A feminist scholar and sociologist who pushed sociology away from its foundations as a male-dominated, male-centered endeavor, died at her home in British Columbia. Her age was 95.

David said the cause was related to a fall.

She was best known for her contributions to standpoint theory. Conventional sociology claims to be disinterested in objective truth, but it's actually based on ideologies that see the male experience as universal, she said.

She wrote in her first and best-known book, "The Everyday World as Problematic," that as women, we have been living in an intellectual, cultural and political world from whose making we had been almost entirely excluded.

She said sociology was more than just a lens for viewing society but also a tool for ordering it, turning the events and facts of everyday life into administrative jargon. She said that the only point of view on offer was that of men, and that all this was hidden.

She suggested that the focus of sociology should be reversed. The sociologist should focus on the world around them as seen and experienced from their standpoint, rather than making people the focus of their study.

She was against forms of investigation that study people, particularly people in marginalized circumstances, and made them the object of study. What are the conditions and the practices that create them?

She offered herself as a case study. She explained what her home life was like, in all its messy complexities, then showed how certain seemingly neutral terms fed those lived experiences into a series of social assumptions and bureaucratic processes.

She wrote that experience was what she knew how to do in the women's movement. We came to see how the intellectual and cultural world we'd participated in had been put together from a men's perspective.

It has become a dominant mode of inquiry in feminist social science as well as outside academia, where community based researchers use it to understand the relationship between a person's everyday world and the organizing forces surrounding it.

She first applied her approach as a middle-class, educated, heterosexual mother and wrote about it in feminist terms, but she saw it as a tool available to anyone marginalized by conventional sociology. The lives of gay men and the way the police treat Black teenagers have been studied using her methodology. She said it was a Sociology for people.

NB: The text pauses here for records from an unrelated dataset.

Lemma cf_estimate_adb_subs device root subs total :
counts_failures (estimate_adb_subs w device root subs total).
Proof.
revert total. induction subs as [|sub subs IH]; intros total; simpl;
  unfold adb_path_exists_io, adb_count_files_io; counts; apply IH.
Qed.

Lemma cf_estimate_adb device roots subs total :
counts_failures (estimate_adb w device roots subs total).
Proof.
revert total. induction roots as [|root roots IH]; intros total; simpl;
  counts; [apply cf_estimate_adb_subs | apply IH].
Qed.

Lemma cf_worker_adb device dest_root start_dt end_dt subs :
counts_failures (_worker_adb w device dest_root start_dt end_dt subs).
Proof.
unfold _worker_adb, adb_find_whatsapp_media_roots, is_set. counts;
  first [ apply cf_find_roots_loop | apply cf_estimate_adb
        | apply cf_announce | apply cf_roots_loop_adb ].
Qed.

Lemma cf_estimate_local_subs media_root subs total :
counts_failures (estimate_local_subs w media_root subs total).
Proof.
revert total. induction subs as [|sub subs IH]; intros total; simpl;
  unfold os_path_isdir; counts; apply IH.
Qed.

Lemma cf_files_loop_local media_root dest_root start_dt end_dt mode
  root files :
counts_failures
  (files_loop_local w media_root dest_root start_dt end_dt mode root files).
Proof.
induction files as [|f files IH]; simpl; unfold is_set; counts.
apply cf_process_file_local.
Qed.

Lemma cf_walk_loop_local media_root dest_root start_dt end_dt mode walked :
counts_failures
  (walk_loop_local w media_root dest_root start_dt end_dt mode walked).
Proof.
induction walked as [|[root files] walked IH]; simpl; unfold is_set;
  counts.
apply cf_files_loop_local.
Qed.

Lemma cf_subs_loop_local media_root dest_root start_dt end_dt mode subs :
counts_failures
  (subs_loop_local w media_root dest_root start_dt end_dt mode subs).
Proof.
induction subs as [|sub subs IH]; simpl;
  unfold is_set, os_path_isdir; counts.
apply cf_walk_loop_local.
Qed.

Lemma cf_worker_local source_root dest_root start_dt end_dt subs mode :
counts_failures
  (_worker_local w source_root dest_root start_dt end_dt subs mode).
Proof.
unfold _worker_local, detect_media_root, _estimate_total_files_local,
  os_path_isdir, is_set.
counts; first [ apply cf_estimate_local_subs | apply cf_announce
              | apply cf_subs_loop_local ].
Qed.

Lemma fatal_handler_catches (m : M unit) (msg_of : exc → string) s :
match outcome (try_except m (λ e, count_error (msg_of e))) s with
| Raise (Exception _) => False
| _ => True
end.
Proof.
unfold outcome, try_except. by destruct (m s) as [[a|[msg|msg]] s'].
Qed.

Northallerton is a small town in the north of England. Tom Place was a timber merchant. Her mother was a chemist who was involved in the women's suffragist movement. She and Sylvia Pankhurst went to jail for breaking windows. After leaving the movement in the 1920s, Ms. Place met her future husband on a small farm that her parents bought for her.

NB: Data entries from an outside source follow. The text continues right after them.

(** The theorem with a limit of 5, as [search] has it by default. *)
Lemma search_ranking_witness :
  0 <= 5
  /\ exists full,
       fst (LongTerm.search (fun _ => 3) "dark mode" 5 0.1 Examples.twoNotes)
       = firstn 5 full.
Proof.
  split; [lia|].
  destruct (search_ranking (fun _ => 3) "dark mode" 5 0.1 Examples.twoNotes)
    as [_ [full [Hs [Hn _]]]].
  exists full. rewrite Hs. apply Hn. lia.
Defined.

(** The two notes of the example: their rows, their scores. *)
Section TwoNotes.

Lemma twoNotes_ids :
  LongTerm.idOf "dark mode" = "ddf377084a32"
  /\ LongTerm.idOf "Dark Mode" = "df8c7c89b3e4".
Proof. split; vm_compute; reflexivity. Qed.

Lemma twoNotes_rows :
  Examples.twoNotes
  = {| LongTerm.db := [Examples.noteA; Examples.noteB]; LongTerm.dimension := 256 |}.
Proof.
  unfold Examples.twoNotes, LongTerm.store, LongTerm.insertOrReplace.
  cbn [fst snd LongTerm.db LongTerm.dimension LongTerm.create filter app
       LongTerm.Db.id].
  destruct twoNotes_ids as [Ha Hb]. unfold Examples.noteA, Examples.noteB. rewrite Ha, Hb.
  replace ("ddf377084a32" =? "df8c7c89b3e4")%string with false
    by (vm_compute; reflexivity).
  reflexivity.
Qed.

Lemma twoNotes_embedding :
  LongTerm.embed 256 "Dark Mode" = LongTerm.embed 256 "dark mode".
Proof.
  unfold LongTerm.embed.
  replace (LongTerm.features 256 "Dark Mode")
    with (LongTerm.features 256 "dark mode") by (vm_compute; reflexivity).
  reflexivity.
Qed.

Lemma twoNotes_scores :
  LongTerm.similarity
    (LongTerm.scoreRow (LongTerm.embed 256 "dark mode") 256 Examples.noteA) = 0.9%R
  /\ LongTerm.similarity
       (LongTerm.scoreRow (LongTerm.embed 256 "dark mode") 256 Examples.noteB) = 0.9%R.
Proof.
  assert (Hf : Spec.nonzero (LongTerm.features 256 "dark mode") = true)
    by (vm_compute; reflexivity).
  unfold LongTerm.scoreRow, Examples.noteA, Examples.noteB.
  cbn [LongTerm.similarity LongTerm.Db.embedding LongTerm.Db.importance].
  rewrite twoNotes_embedding, firstn_embed, cosine_self, Hf.
  split; lra.
Qed.

(** C2 as stated fails on the order of equal scores.  Two notes that differ
    by their capitals only have the same embedding, hence the same score
    0.9 for the query "dark mode".  The specification's [search] puts the
    note accessed last first; [search] returns them as they were stored,
    the one accessed last in second place. *)
Lemma search_ties_in_table_order :
  exists older newer,
    fst (LongTerm.search (fun _ => 3) "dark mode" 5 0.1 Examples.twoNotes)
    = [older; newer]
    /\ Spec.search "dark mode" 5 0.1 Examples.twoNotes = [newer; older]
    /\ LongTerm.similarity older = LongTerm.similarity newer
    /\ LongTerm.content (LongTerm.record older) = "dark mode"
    /\ LongTerm.content (LongTerm.record newer) = "Dark Mode"
    /\ map LongTerm.Db.last_accessed (LongTerm.db Examples.twoNotes) = [1; 2]
    /\ fst (LongTerm.search (fun _ => 3) "dark mode" 5 0.1 Examples.twoNotes)
       <> Spec.search "dark mode" 5 0.1 Examples.twoNotes.
Proof.
  destruct twoNotes_scores as [Ha Hb].
  set (q := LongTerm.embed 256 "dark mode") in *.
  exists (LongTerm.scoreRow q 256 Examples.noteA), (LongTerm.scoreRow q 256 Examples.noteB).
  assert (Hcode :
            fst (LongTerm.search (fun _ => 3) "dark mode" 5 0.1 Examples.twoNotes)
            = [LongTerm.scoreRow q 256 Examples.noteA; LongTerm.scoreRow q 256 Examples.noteB]).
  { rewrite twoNotes_rows. cbn [LongTerm.search fst]. unfold LongTerm.ranked.
    cbn [LongTerm.db LongTerm.dimension map filter]. fold q.
    rewrite Ha, Hb. rewrite (leb_true 0.1 0.9) by lra.
    cbn [LongTerm.sortBy fold_right LongTerm.insertBy].
    rewrite Ha, Hb. rewrite (ltb_false 0 (0.9 - 0.9)) by lra.
    reflexivity. }
  assert (Hspec :
            Spec.search "dark mode" 5 0.1 Examples.twoNotes
            = [LongTerm.scoreRow q 256 Examples.noteB; LongTerm.scoreRow q 256 Examples.noteA]).
  { rewrite twoNotes_rows. unfold Spec.search.
    cbn [LongTerm.db LongTerm.dimension map filter snd]. fold q.
    rewrite Ha, Hb. rewrite (leb_true 0.1 0.9) by lra.
    cbn [fold_right Spec.insertRanked]. unfold Spec.before.
    cbn [fst snd]. rewrite Ha, Hb.
    rewrite (ltb_false 0.9 0.9) by lra.
    rewrite (eqb_true 0.9 0.9) by reflexivity.
    reflexivity. }
  rewrite Hcode, Hspec, Ha, Hb, twoNotes_rows.
  split; [reflexivity|]. split; [reflexivity|]. split; [reflexivity|].
  split; [reflexivity|]. split; [reflexivity|]. split; [reflexivity|].
  intro H.
  apply (f_equal (map (fun r => LongTerm.content (LongTerm.record r)))) in H.
  cbn [map LongTerm.content LongTerm.record LongTerm.scoreRow LongTerm.toRecord
       LongTerm.Db.content Examples.noteA Examples.noteB] in H.
  discriminate H.
Qed.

Ullin became a renowned philosopher and another brother, Milner, became a well-known poet. All three of the brothers went to boarding school and one of them, David, went to school for pregnant women.

She fought that path as hard as possible. She became active in Labour Party politics after taking a two year course in social work. She worked as a secretary. She applied to study economics at the London School of Economics. When she was accepted, she was 25 years old.

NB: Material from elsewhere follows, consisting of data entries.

(** C5, as amended. For a mask of [mh] by [mw] pixels whose sum, once the
    ignored values and channels are removed, is not zero, and a crop size
    that is positive and no larger than the mask, the sampler returns a
    rectangle with [x_max = x_min + width] and [y_max = y_min + height] that
    contains the non-zero pixel [(y, x)] it drew and lies within the mask.
    A mask of non-negative pixels that has a non-zero pixel left is such a
    mask. *)
Theorem crop_contains_sampled_pixel (self : config) (mask : Mask) (mh mw : nat)
    (g : py_state) :
  mask_has_shape mh mw mask ->
  0 < height self <= Z.of_nat mh -> 0 < width self <= Z.of_nat mw ->
  (mask_sum (apply_ignores self mask) <> 0 ->
   exists y x g1 c g',
     choice (nonzero (flatten_channels (apply_ignores self mask))) g
       = (inr (y, x), g1) /\
     pixel (flatten_channels (apply_ignores self mask)) y x <> 0 /\
     get_params_dependent_on_targets self mask g = (inr c, g') /\
     x_max c = x_min c + width self /\ y_max c = y_min c + height self /\
     x_min c <= x < x_max c /\ y_min c <= y < y_max c /\
     0 <= x_min c /\ x_max c <= Z.of_nat mw /\
     0 <= y_min c /\ y_max c <= Z.of_nat mh) /\
  (all_pixels (fun p => 0 <= p) mask ->
   has_nonzero_pixel (apply_ignores self mask) ->
   mask_sum (apply_ignores self mask) <> 0).
Proof.
  intros Hshape Hh Hw. split.
  - intros Hsum.
    destruct (apply_ignores_keeps (fun _ => True) I self mh mw mask
                (proj1 Hshape) (all_pixels_True mask)) as [Hs' _].
    destruct (sample_corner_around_pixel self _ mh mw g Hs' Hsum Hh Hw)
      as (y & x & g1 & xm & ym & g' & Ec & Hpx & Es & Hb).
    exists y, x, g1,
      {| x_min := xm; x_max := xm + width self;
         y_min := ym; y_max := ym + height self |}, g'.
    split; [exact Ec |]. split; [exact Hpx |]. split.
    + unfold get_params_dependent_on_targets.
      rewrite (shape_hw_of_shape mh mw mask Hshape) by lia.
      rewrite crop_fits by lia.
      unfold bind. rewrite Es. reflexivity.
    + cbn. lia.
  - intros Hn Hex.
    destruct (apply_ignores_keeps (fun p => 0 <= p) (Z.le_refl 0) self mh mw mask
                (proj1 Hshape) Hn) as [_ Hn'].
    pose proof (mask_sum_pos _ Hn' Hex). lia.
Qed.

End CropNonEmptyMask.

(** ** [RandomGridShuffleTorch]: closed forms of the grid arrays *)
Section GridArrays.
Import RandomGridShuffleTorch.

Lemma nth_map_seq {A} (f : nat -> A) (n i : nat) (d : A) :
  (i < n)%nat -> nth i (map f (seq 0 n)) d = f i.
Proof.
  intros Hi.
  rewrite (nth_indep _ d (f 0%nat)) by (rewrite length_map, length_seq; exact Hi).
  rewrite map_nth, seq_nth by exact Hi. reflexivity.
Qed.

She obtained a bachelor's degree in sociology. She married an American, William Smith, who was studying on the G.I. Bill, after discovering Marxism and the work of the French philosopher Maurice Merleau-Ponty.

In 1963, she received her doctorate from the University of California, Berkeley. After giving birth to her second child, she defended her thesis. Her husband left the family.

Dr. Smith had two children to raise alone. She was the only woman on the faculty. She wondered if the male dominance of a field would affect the questions it asks and the methods it uses to answer them. It was the beginning of a career that lasted almost 60 years.

She stayed at the University of Essex in Britain for two years and then at the University of British Columbia for one year.

She was part of a group that created a women's studies program at the university, which was the second in Canada.

She worked at the Ontario Institute for Studies in Education in Toronto until she retired in 1996. She is survived by her family. Steven C. Smith was one of the sons.

She didn't publish her first book until she was 60 years old. She wrote six more, including with her friend and fellow sociologist Alison I.

She was active on the social networking site.

What do you think the meaning of my middle name is without using a search engine? The doctor asked on May 22. I am testing a hypothesis because I have been told that I don't look like this name.

She revealed the answer four days later. Do not search for yourself. Do not use the internet to find false information.